Home

I’ve always thought myself a bit of a collector, and this week I have been collecting people’s views on *home*. You may have seen my earlier post in which Andrew Painting and Susie Waru John wrote about what home meant to them. It’s well worth a look, for the contrast and the similarities, and to see their pictures which includes Susie’s charming art work.

Excitingly, a number of other people are preparing their own contributions, but in this post I have paired my own thoughts with those of my husband, Andrew.

ANDREW

My idea of home has changed a lot over time, having grown up with my parents and two sisters in the same house for most of twenty seven years in the rolling Devon hills, getting married and moving to Peckham in South London, and now living in the well-to-do commuter belt surrounding London.  For me, home is not a place or a feeling, it’s an odd mix of both, taking aside the obvious fact that home is wherever myself and beautiful wife are at any particular point in time. Stepping off the train at Peckham Rye still gives me a sense of home just as meeting up with old friends at the Panniers in Barnstaple feels very settling too. So for me, Home is not a feeling or a place but a combination of the places and the people that make my life so far – home is constantly changing because of this.

WP_000308

Andrew has chosen a picture of our dog Jamie for his ‘Home’ photo

MY THOUGHTS

Having lived in a lot of different places, I am well aware that some places feel more like home than others, and that some people feel more like home to be around than others. We humans have a need to belong, but, although we want to believe in sit-com idylls, finding a place where we feel we really fit in does not always happen as naturally as we would like. 

That said, there is one thing that has the ability to make me feel at home wherever I am and whoever I share it with. This is something that has the ability to comfort and to help us to relax, to reinvigorate and to bring people together… It is the most British of homely beverages – a cup of tea 🙂 Tea has become something of a ritual and a tradition in our country – and perhaps it is in this history that its ability to comfort, centre and cheer us lies. 

My flat mate at uni, Shell, was the one who really got me into drinking tea. In our first year, a group of 6 of us shared a flat in halls. It was basic, but it was ours, and it certainly felt like home.
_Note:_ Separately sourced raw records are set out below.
(** The runs from an index on start above the ones before it. *)
Lemma runs_sorted b rs : runs_ok b rs → StronglySorted (λ r s, cr_lo r < cr_lo s) rs.
Proof.
  revert b. induction rs as [|r rs IH]; intros b; [constructor|]. intros (_ & Hr & _ & Hrs). constructor; [by eapply IH|].
  apply Forall_forall. intros s Hs. destruct (in_runs_range _ _ (cr_lo s) Hrs) as [? _]; [|lia].
  exists s. split; [done|]. clear -Hrs Hs. revert Hrs. generalize (cr_hi r + 2) as b. induction rs as [|t rs IH]; intros b; [by apply elem_of_nil in Hs|].
  intros (_ & ? & _ & Hrs). apply elem_of_cons in Hs as [->|Hs]; [lia|by eapply IH].
Qed.

Lemma runs_search b rs c : runs_ok b rs → ∃ A B, rs = A ++ B ∧
  search (len rs) (λ i, r ← idx rs i; Some (c <? cr_lo r)) = Some (len A) ∧
  (∀ r, r ∈ A → cr_lo r ≤ c) ∧ (∀ r, r ∈ B → c < cr_lo r).
Proof.
  intros Hok. apply runs_sorted in Hok as Hs.
  set (p k := match idx rs k with Some r => c <? cr_lo r | None => true end).
  destruct (search_spec (len rs) (λ i, r ← idx rs i; Some (c <? cr_lo r)) p) as (i & E & Hi & Hlt & Hge).
  - intros k Hk. unfold p. by destruct (idx_is_Some rs k Hk) as [r ->].
  - intros k k' Hk Hk'. unfold p. destruct (idx_is_Some rs k') as [r' Hr']; [done|]. destruct (idx_is_Some rs k) as [r Hr]; [lia|].
    rewrite Hr, Hr', !N.ltb_lt. destruct (decide (k = k')) as [->|]; [congruence|].
    pose proof (sorted_idx _ _ k k' _ _ Hs Hr Hr' ltac:(lia)). simpl in *. lia.
  - exists (take (N.to_nat i) rs), (drop (N.to_nat i) rs). split; [by rewrite take_drop|].
    split; [rewrite E; f_equal; unfold len in *; rewrite length_take; lia|]. split; intros r [k Hk]%elem_of_idx; unfold idx in Hk.
    + apply lookup_take_Some in Hk as [Hk Hl]. specialize (Hlt k ltac:(lia)). unfold p, idx in Hlt. rewrite Hk in Hlt.
      by apply N.ltb_ge in Hlt.
    + rewrite lookup_drop in Hk. assert (idx rs (i + k) = Some r) as Hx by (unfold idx; rewrite <- Hk; f_equal; lia).
      pose proof (idx_lt _ _ _ Hx). specialize (Hge (i + k) ltac:(lia) ltac:(lia)). unfold p in Hge. rewrite Hx in Hge. by apply N.ltb_lt in Hge.
Qed.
Drinking tea became an important part of our life there, and was both an opportunity to talk with each other and a simple gesture of kindness when others had had a long day. Since then, tea has remained a permanent fixture in my life, wherever I have lived.

WP_001105Taken at the Old Tea House in Old Beaconsfield

P.S. For a nice idea for a new tea ritual, check this out – http://dustandpearls.wordpress.com/2013/10/07/london-fog/ I’m hoping to try it soon!

One Comment Add yours

  1. Louise says:

    definitely agree with you about the tea! I’d like to live in a little close or something someday so I can have the neighbours over for tea!